Andrew M Brown was born in 1969 and has been obituaries editor at the Daily Telegraph for nine years. He wrote his first obituary, a stock or advance obit of the actor James Garner, more than 20 years ago. He previously edited the opinion pages of the Sunday Telegraph and has contributed to The Spectator, the Oldie and the Catholic Herald among many other publications. He is married with three children and lives in south London.

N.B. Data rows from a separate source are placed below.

Lemma no_word_found w s :
  In w noWords -> beginsWith w s -> test noRe s = true.
Proof.
  intros Hw [post ->]. unfold noRe. apply anchored_word_matches.
  simpl in Hw. intros x k H. cbn [alt].
  destruct Hw as [<-|[<-|[<-|[<-|[<-|[<-|[<-|[]]]]]]]].
  - by apply matcher_alt_l.
  - by apply matcher_alt_r, matcher_alt_l.
  - by do 2 apply matcher_alt_r; apply matcher_alt_l.
  - by do 3 apply matcher_alt_r; apply matcher_alt_l.
  - by do 4 apply matcher_alt_r; apply matcher_alt_l.
  - by do 5 apply matcher_alt_r; apply matcher_alt_l.
  - by do 6 apply matcher_alt_r.
Qed.

(** A text that begins with a negative word begins with no affirmative
    word. *)
Lemma no_word_not_yes w s :
  In w noWords -> beginsWith w s -> test yesRe s = false.
Proof.
  intros Hw [post ->]. unfold test. apply bool_decide_eq_false.
  unfold exec, yesRe. cbn [icase body seq]. rewrite search_anchored.
  simpl in Hw.
  destruct Hw as [<-|[<-|[<-|[<-|[<-|[<-|[<-|[]]]]]]]];
    rewrite !append_cons, append_nil; vm_compute; by intros [? ?].
Qed.

Lemma confirmation_of_keyword h ai message c :
  noModelConfirmation ai ->
  keywordConfirmation message = Some c -> c <> EmptyString ->
  confirmation (analyzeMessage h ai message) = Some c.
Proof.
  intros Hai Hk Hc. unfold analyzeMessage.
  destruct ai as [a|]; cbn [confirmation]; [|done].
  simpl in Hai. unfold orElse. by rewrite Hai.
Qed.

(** X2. In a state that awaits the confirmation, an utterance that begins
    with an affirmative word (whatever follows it, and whatever the case of
    its letters) and carries no cancel or restart signal is answered with the
    action [confirmed] and a null response; the state is marked complete and
    the collected fields are those of the summary. *)
Theorem affirmative_reply_confirms (h : Host) (ai : option Extracted)
    (message : string) (s : BookingState) (w : string) :
  isConfirming s = true ->
  In w yesWords ->
  beginsWith w (toLowerCase message) ->
  noModelConfirmation ai ->
  wantsToCancel (analyzeMessage h ai message) = false ->
  wantsToRestart (analyzeMessage h ai message) = false ->
  exists r,
    processMessage h ai message s = Some r
    /\ action r = Confirmed
    /\ response r = None
    /\ state r = withComplete true s
    /\ collectedFields (state r) = collectedFields s
    /\ isComplete_ (state r) = true.
Proof.
  intros Hs Hw Hb Hai Hc Hr.
  assert (confirmation (analyzeMessage h ai message) = Some "yes") as Hy.
  { apply confirmation_of_keyword; [done| |done].
    unfold keywordConfirmation. by rewrite (yes_word_found w _ Hw Hb). }
  unfold processMessage. rewrite Hc, Hr, Hs, Hy. cbn [truthy andb].
  rewrite bool_decide_eq_true_2 by done. eexists. by split_and!.
Qed.

(** A witness of X2: "yesterday" begins with "yes". *)
Lemma affirmative_reply_confirms_witness :
  exists r,
    processMessage strictHost None "Yesterday" confirmingState = Some r
    /\ action r = Confirmed
    /\ response r = None
    /\ state r = withComplete true confirmingState
    /\ collectedFields (state r) = collectedFields confirmingState
    /\ isComplete_ (state r) = true.
Proof.
  apply (affirmative_reply_confirms strictHost None "Yesterday" confirmingState "yes").
  - reflexivity.
  - simpl. auto.
  - by exists "terday".
  - exact I.
  - vm_compute. reflexivity.
  - vm_compute. reflexivity.
Defined.

(** X3. In a state that awaits the confirmation, an utterance that begins
    with a negative word and carries no cancel or restart signal is answered
    with the action [edit_requested] and the fixed question; the state leaves
    the confirmation and keeps every collected field. *)
Theorem negative_reply_requests_edit (h : Host) (ai : option Extracted)
    (message : string) (s : BookingState) (w : string) :
  isConfirming s = true ->
  In w noWords ->
  beginsWith w (toLowerCase message) ->
  noModelConfirmation ai ->
  wantsToCancel (analyzeMessage h ai message) = false ->
  wantsToRestart (analyzeMessage h ai message) = false ->
  exists r,
    processMessage h ai message s = Some r
    /\ action r = EditRequested
    /\ response r = Some editText
    /\ state r = withConfirming false s
    /\ collectedFields (state r) = collectedFields s
    /\ isConfirming (state r) = false.
Proof.
  intros Hs Hw Hb Hai Hc Hr.
  assert (confirmation (analyzeMessage h ai message) = Some "no") as Hn.
  { apply confirmation_of_keyword; [done| |done].
    unfold keywordConfirmation.
    by rewrite (no_word_not_yes w _ Hw Hb), (no_word_found w _ Hw Hb). }
  unfold processMessage. rewrite Hc, Hr, Hs, Hn. cbn [truthy andb].
  rewrite bool_decide_eq_false_2 by done. eexists. by split_and!.
Qed.

(** A witness of X3: "Nobody" begins with "no". *)
Lemma negative_reply_requests_edit_witness :
  exists r,
    processMessage strictHost None "Nobody told me" confirmingState = Some r
    /\ action r = EditRequested
    /\ response r = Some editText
    /\ state r = withConfirming false confirmingState
    /\ collectedFields (state r) = collectedFields confirmingState
    /\ isConfirming (state r) = false.
Proof.
  apply (negative_reply_requests_edit strictHost None "Nobody told me"
           confirmingState "no").
  - reflexivity.
  - simpl. auto.
  - by exists "body told me".
  - exact I.
  - vm_compute. reflexivity.
  - vm_compute. reflexivity.
Defined.

(** ** The loop over the required fields *)

Lemma collectField_accepted h ex acc f :
  accepted h ex f = true ->
  updatedFields (collectField h ex acc f)
  = <[f := default EmptyString (ex !! f)]> (updatedFields acc).
Proof.
  unfold accepted, collectField. intros [Ht Hv]%andb_prop. rewrite Ht.
  by destruct (validateField h f (ex !! f)).
Qed.

Lemma collectField_not_accepted h ex acc f :
  accepted h ex f = false ->
  updatedFields (collectField h ex acc f) = updatedFields acc.
Proof.
  unfold accepted, collectField. intros H.
  destruct (truthy (ex !! f)); [|done].
  by destruct (validateField h f (ex !! f)).
Qed.

Lemma truthy_default (o : option string) :
  truthy o = true -> Some (default EmptyString o) = o.
Proof. by destruct o. Qed.
Lemma payload_ok d msg nd nm :
  data_ok d -> span_payload d msg = Ok (nd, nm) -> data_ok nd.
Proof.
  intros Hd Hp b l.
  assert (Hin : forall kind, kind ∈ seriesKinds -> is_Some (nd !! key kind b) ->
                b < numRfBlocks msg).
  { intros kind Hk Hs. apply (span_payload_keys _ _ _ _ _ Hp) in Hs
      as (kind' & b' & Hk' & Hb' & E).
    apply key_inj in E as [_ ->]; assumption. }
  pose proof Hp as Hspec. apply span_payload_spec in Hspec as (_ & _ & _ & _ & Hdone & _).
  split; intros Hl.
  - assert (Hb : b < numRfBlocks msg) by (apply (Hin "spectrumMaxima"); [kind_in|eauto]).
    destruct (block_done_ok _ _ _ _ _ Hd (Hdone b Hb))
      as (blk & pm & pc & _ & _ & _ & Hls & Hlm & _ & Hnn & _ & L3 & _).
    rewrite L3 in Hl. injection Hl as <-. split.
    + rewrite length_zip_with. lia.
    + apply zip_with_Qmax_nonneg. exact Hnn.
  - assert (Hb : b < numRfBlocks msg) by (apply (Hin "spectrumCMA"); [kind_in|eauto]).
    destruct (block_done_ok _ _ _ _ _ Hd (Hdone b Hb))
      as (blk & pm & pc & _ & _ & _ & Hls & _ & Hlc & _ & _ & _ & L4).
    rewrite L4 in Hl. injection Hl as <-. rewrite length_zip_with. lia.
Qed.

Lemma reset_data_ok (new : bool) (s : scope) :
  data_ok (data s) -> data_ok (data (cmaVisibleChangeHandler new s)).
Proof.
  destruct new; [|trivial]. intros Hd b l. split; intros Hl.
  - rewrite reset_other in Hl by (intros b'; key_neq). apply (Hd b l). exact Hl.
  - apply reset_cma_cases in Hl as [->|Hl]; [apply np_zeros_ok|apply (Hd b l); exact Hl].
Qed.

Lemma reachable_ok (s : scope) : reachable s -> scope_ok s.
Proof.
  induction 1 as [|s msg msgClass s' r _ [Hd Hq] Hm|s s' r _ [Hd Hq] Ht|s new _ [Hd Hq]].
  - apply init_ok.
  - destruct (decide (msgClass = "SPAN")) as [->|Hne].
    + apply onUBXMessage_SPAN in Hm as [(e & _ & -> & _)|(nd & nm & Hp & _ & ->)].
      * split; assumption.
      * split; [exact Hd|]. cbn. apply Forall_app. split; [exact Hq|].
        constructor; [|constructor]. cbn. eapply payload_ok; eassumption.
    + rewrite onUBXMessage_other in Hm by exact Hne. injection Hm as <- _.
      split; assumption.
  - unfold run_next_tick in Ht. destruct (next_tick s) as [|cb rest] eqn:Hn.
    + injection Ht as <- _. split; [exact Hd|]. rewrite Hn. constructor.
    + unfold updateSpectrumPlot in Ht. cbn in Ht.
      destruct (update_labels (labels s) 0 (cb_spectrumMetaData cb)) as [lbls r'].
      injection Ht as <- _. inversion Hq; subst. split; assumption.
  - split; [apply reset_data_ok; exact Hd|].
    rewrite (proj2 (reset_frame new s)). exact Hq.
Qed.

"It's well worth dying, if one's obituary notice then appears in the Daily Telegraph. For Andrew M Brown has with flair and brilliance carried on Hugh Massingberd's pioneering idea, that what makes up a life, what's worth recording, aren't only distinguished deeds, public accolades, but absurdities, even calamity -- certainly silliness and sadness. In these pages the reader finds dandies, divines, sages, lovers, travellers, villains, neglected geniuses -- yet were they eccentrics ? What's on display are men and women with original minds. If they died in a world where the maverick was no longer trusted or wanted, at least they were born in an era when unorthodoxy was prized, something to be nurtured not shunned. Which is to say this book, funny and loving as it evidently is, already has classic status, historical importance, because the society in which its subjects flourished has rapidly vanished." - Roger Lewis, author, Seasonal Suicide Notes.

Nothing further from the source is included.